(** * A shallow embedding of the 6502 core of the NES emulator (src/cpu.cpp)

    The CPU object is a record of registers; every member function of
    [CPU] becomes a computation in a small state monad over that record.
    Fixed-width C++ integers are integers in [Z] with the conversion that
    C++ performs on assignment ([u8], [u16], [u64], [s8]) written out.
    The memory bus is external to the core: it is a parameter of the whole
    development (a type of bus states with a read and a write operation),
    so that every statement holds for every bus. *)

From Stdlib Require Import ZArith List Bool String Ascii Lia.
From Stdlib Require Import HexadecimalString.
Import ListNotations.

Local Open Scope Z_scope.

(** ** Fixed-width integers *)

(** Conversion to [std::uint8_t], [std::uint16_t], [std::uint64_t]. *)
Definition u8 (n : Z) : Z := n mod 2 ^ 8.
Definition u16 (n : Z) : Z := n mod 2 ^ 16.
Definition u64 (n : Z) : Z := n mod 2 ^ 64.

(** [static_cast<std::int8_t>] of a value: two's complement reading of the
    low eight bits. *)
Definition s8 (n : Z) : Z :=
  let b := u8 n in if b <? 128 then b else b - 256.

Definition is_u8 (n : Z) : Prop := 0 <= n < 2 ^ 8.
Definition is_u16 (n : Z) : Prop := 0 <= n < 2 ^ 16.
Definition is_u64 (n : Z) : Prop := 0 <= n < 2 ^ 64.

## Exercise goal
Beginning with the line that holds "low eight bits. *)", please return every line through the end of the data, exactly as written.

## Result
    low eight bits. *)
Definition s8 (n : Z) : Z :=
  let b := u8 n in if b <? 128 then b else b - 256.

Definition is_u8 (n : Z) : Prop := 0 <= n < 2 ^ 8.
Definition is_u16 (n : Z) : Prop := 0 <= n < 2 ^ 16.
Definition is_u64 (n : Z) : Prop := 0 <= n < 2 ^ 64.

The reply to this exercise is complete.